Language Models as Semiotic Machines: Reconceptualizing AI Language Systems through Structuralist and Post-Structuralist Theories of Language
It addresses the conceptual challenge of interpreting AI language systems for researchers and theorists, offering a novel philosophical perspective rather than incremental technical improvements.
This paper tackles the problem of understanding large language models (LLMs) by proposing a framework that reinterprets them as semiotic machines based on structuralist and post-structuralist theories, resulting in an alternative lens for assessing their capabilities and limitations.

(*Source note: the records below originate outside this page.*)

(** C9. For every input string, [check_iso_code] returns the lower-cased
    code with "and" replaced by "adr" and "vat" by "vcs"; the result is
    never in the unsupported set, and applying the function to its own
    result changes nothing. *)
Theorem check_iso_code_idempotent_avoiding (s : string) :
  ∃ r, check_iso_code s = Some r
       ∧ r = replaced_iso s
       ∧ (r ∉ BAD_ISOS)
       ∧ check_iso_code r = Some r.
Proof.
  unfold check_iso_code, replaced_iso.
  destruct (String.eqb_spec (PyStr.lower s) "and") as [E|Hand].
  { rewrite E. exists "adr". split_and!; try reflexivity.
    rewrite elem_of_BAD_ISOS. intros [|]; discriminate. }
  destruct (String.eqb_spec (PyStr.lower s) "vat") as [E|Hvat].
  { rewrite E. exists "vcs". split_and!; try reflexivity.
    rewrite elem_of_BAD_ISOS. intros [|]; discriminate. }
  assert (Hbad : PyStr.lower s ∉ BAD_ISOS).
  { rewrite elem_of_BAD_ISOS. intros [|]; contradiction. }
  exists (PyStr.lower s). rewrite lower_idem.
  destruct (decide (PyStr.lower s ∈ BAD_ISOS)); [contradiction|].
  split_and!; try reflexivity. assumption.
Qed.

(** ** check_counts *)

Lemma elem_of_trace_bind {A B} (e : event) (m : M A) (k : A → M B) :
  e ∈ trace (m ≫= k) ↔ e ∈ trace m ∨ ∃ a, result m = Ret a ∧ e ∈ trace (k a).
Proof.
  destruct m as [t [a|c|x]].
  - rewrite bind_Ret. unfold trace at 1, result. simpl fst. simpl snd.
    rewrite elem_of_app. unfold trace at 2. simpl fst.
    split; intros [H|H]; auto.
    + right. by exists a.
    + destruct H as (a' & [= <-] & H). by right.
  - rewrite bind_SysExit. split; [by left|]. intros [H|(a & [=] & _)]. exact H.
  - rewrite bind_Raise. split; [by left|]. intros [H|(a & [=] & _)]. exact H.
Qed.

Lemma elem_of_mismatch (upd orig : list string) (x : string) :
  let mismatch : gset string := list_to_set orig ∖ list_to_set upd in
  let mismatch := if decide ("gap" ∈ mismatch) then mismatch ∖ {["gap"]} else mismatch in
  let mismatch := if decide ("overlap" ∈ mismatch) then mismatch ∖ {["overlap"]} else mismatch in
  x ∈ mismatch ↔ x ∈ orig ∧ x ≠ "gap" ∧ x ≠ "overlap" ∧ x ∉ upd.
Proof.
  cbv zeta. repeat case_decide; set_solver.
Qed.

Lemma check_counts_warns (upd orig : list string) (ec oc : Z) :
  warns_missing_fields (check_counts upd orig ec oc) = true
  ↔ ∃ f, f ∈ orig ∧ f ≠ "gap" ∧ f ≠ "overlap" ∧ f ∉ upd.
Proof.
  unfold warns_missing_fields, check_counts.
  pose proof (elem_of_mismatch upd orig) as Hm. cbv zeta in Hm. cbv zeta.
  set (mismatch := if decide ("overlap" ∈ _) then _ else _) in *.
  clearbody mismatch.
  rewrite bool_decide_eq_true, elem_of_trace_bind.
  destruct (decide (0 < size mismatch)%nat) as [Hpos|Hzero].
  - split.
    + intros _. destruct (size_pos_elem_of mismatch Hpos) as [f Hf].
      exists f. by apply Hm.
    + intros _. left. unfold AddWarning, emit. rewrite bind_Ret.
      unfold trace at 1. simpl fst. left.
  - split.
    + intros [Hin|(u & _ & Hin)].
      * unfold AddMessage, emit, trace in Hin. simpl fst in Hin.
        apply list_elem_of_singleton in Hin. discriminate.
      * cbv beta in Hin.
        destruct (oc =? ec); [|destruct (oc >? ec); [|destruct (oc <? ec)]];
          cbn in Hin; rewrite ?elem_of_cons, ?elem_of_nil in Hin;
          repeat destruct Hin as [Hin|Hin]; try discriminate Hin; try contradiction.
    + intros (f & Hf). exfalso. apply Hm in Hf.
      assert (Hs : size mismatch = 0%nat) by lia.
      apply size_empty_iff in Hs. rewrite Hs in Hf. by apply elem_of_empty in Hf.
Qed.

(** C10. [check_counts] issues the missing-fields warning exactly when some
    field name of the original feature class other than "gap" and "overlap"
    is absent from the updated one; names added on the updated side, absent
    from the original, never change that. *)
Theorem check_counts_warns_iff (flds_update flds_orig : list string)
    (elim_count orig_count : Z) :
  (warns_missing_fields (check_counts flds_update flds_orig elim_count orig_count) = true
   ↔ ∃ f, f ∈ flds_orig ∧ f ≠ "gap" ∧ f ≠ "overlap" ∧ f ∉ flds_update)
  ∧ ∀ extra e c, (∀ f, f ∈ extra → f ∉ flds_orig) →
      warns_missing_fields (check_counts (flds_update ++ extra) flds_orig e c)
      = warns_missing_fields (check_counts flds_update flds_orig elim_count orig_count).
Proof.
  split; [apply check_counts_warns|].
  intros extra e c Hextra.
  apply eq_true_iff_eq. rewrite !check_counts_warns.
  split; intros (f & H1 & H2 & H3 & H4); exists f; split_and!; try assumption.
  - intros Hin. apply H4. apply elem_of_app. by left.
  - intros [Hin|Hin]%elem_of_app; [contradiction|]. by apply (Hextra f).
Qed.

(** ** check_fields *)

Lemma foldl_strip_lines (lines : list string) (W : gset string) :
  foldl (λ (words : gset string) line, words ∪ {[PyStr.strip line]}) W lines
  = W ∪ list_to_set (PyStr.strip <$> lines).
Proof.
  revert W. induction lines as [|l lines IH]; intros W; simpl.
  - by rewrite union_empty_r_L.
  - rewrite IH. by rewrite (assoc_L (∪)).
Qed.
(** The loop over the import descriptors with the function of [load.c]
    that loads the module of a library, which does nothing and returns
    zero. *)
Lemma resolve_imports_stub import end_ fuel :
  forall i (w : World K) r w',
    resolve_imports fuel uvl_load_module_for_lib import end_ i w
    = Some (r, w') ->
    exists tr,
      trace w' = trace w ++ tr /\
      (forall name rcl, In (ELoadModuleForLib name rcl) tr -> rcl = 0) /\
      List.length (filter is_resolve tr)
      = List.length (filter is_load_module tr) /\
      (forall msg, In (ELog msg) tr ->
                   msg = "Failed to resolve imports for %s" /\ r = Some (-1)) /\
      (forall d rcr, In (EResolveImports d rcr) tr -> rcr < 0 -> r = Some (-1)).
Proof.
  induction fuel as [| fuel IH]; intros i w r w' E; [discriminate |].
  cbn [resolve_imports] in E.
  destruct (negb (u32 (import + i * sizeof_module_imports_t) <? end_)).
  - unfold ret in E. injection E as <- <-. exists []. rewrite app_nil_r.
    repeat split; intros; try contradiction.
  - unfold bind at 1, get_mem at 1 in E. unfold bind at 1, call_mem at 1 in E.
    unfold uvl_load_module_for_lib at 1 in E.
    cbv beta iota zeta in E. cbn [mem kern trace] in E.
    change (0 <? 0) with false in E. cbv iota in E.
    unfold bind at 1, call_mem at 1 in E. cbv beta iota zeta in E.
    cbn [mem kern trace] in E.
    destruct (uvl_resolve_imports _ (kern w) (mem w)) as [[rcr k2] m2].
    cbv beta iota zeta in E. cbn [mem kern trace] in E.
    destruct (Z.ltb_spec rcr 0) as [Hrcr | Hrcr].
    + unfold bind, LOG, emit, ret in E. cbv beta iota zeta in E.
      cbn [mem kern trace] in E. injection E as <- <-.
      eexists [_; _; _]. cbn [trace].
      split; [rewrite <- !app_assoc; reflexivity |].
      repeat split; try (intros ? ? Hin); try (intros ? Hin); intros;
        in_cases; auto.
    + destruct (IH _ _ _ _ E) as (tr & Ht & Hl & Hn & Hm & Hf).
      cbn [trace] in Ht.
      eexists (_ :: _ :: tr).
      split; [rewrite Ht, <- !app_assoc; reflexivity |].
      split; [| split; [| split]].
      * intros name rcl [Hin | [Hin | Hin]]; try discriminate;
          [injection Hin as _ <-; reflexivity | exact (Hl _ _ Hin)].
      * cbn [filter is_resolve is_load_module List.length]. now rewrite Hn.
      * intros msg [Hin | [Hin | Hin]]; try discriminate. exact (Hm _ Hin).
      * intros d rc [Hin | [Hin | Hin]] Hneg; try discriminate;
          [injection Hin as _ <-; lia | exact (Hf _ _ Hin Hneg)].
Qed.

This paper proposes a novel framework for understanding large language models (LLMs) by reconceptualizing them as semiotic machines rather than as imitations of human cognition. Drawing from structuralist and post-structuralist theories of language-specifically the works of Ferdinand de Saussure and Jacques Derrida-I argue that LLMs should be understood as models of language itself, aligning with Derrida's concept of 'writing' (l'ecriture). The paper is structured into three parts. First, I lay the theoretical groundwork by explaining how the word2vec embedding algorithm operates within Saussure's framework of language as a relational system of signs. Second, I apply Derrida's critique of Saussure to position 'writing' as the object modeled by LLMs, offering a view of the machine's 'mind' as a statistical approximation of sign behavior. Finally, the third section addresses how modern LLMs reflect post-structuralist notions of unfixed meaning, arguing that the "next token generation" mechanism effectively captures the dynamic nature of meaning. By reconceptualizing LLMs as semiotic machines rather than cognitive models, this framework provides an alternative lens through which to assess the strengths and limitations of LLMs, offering new avenues for future research.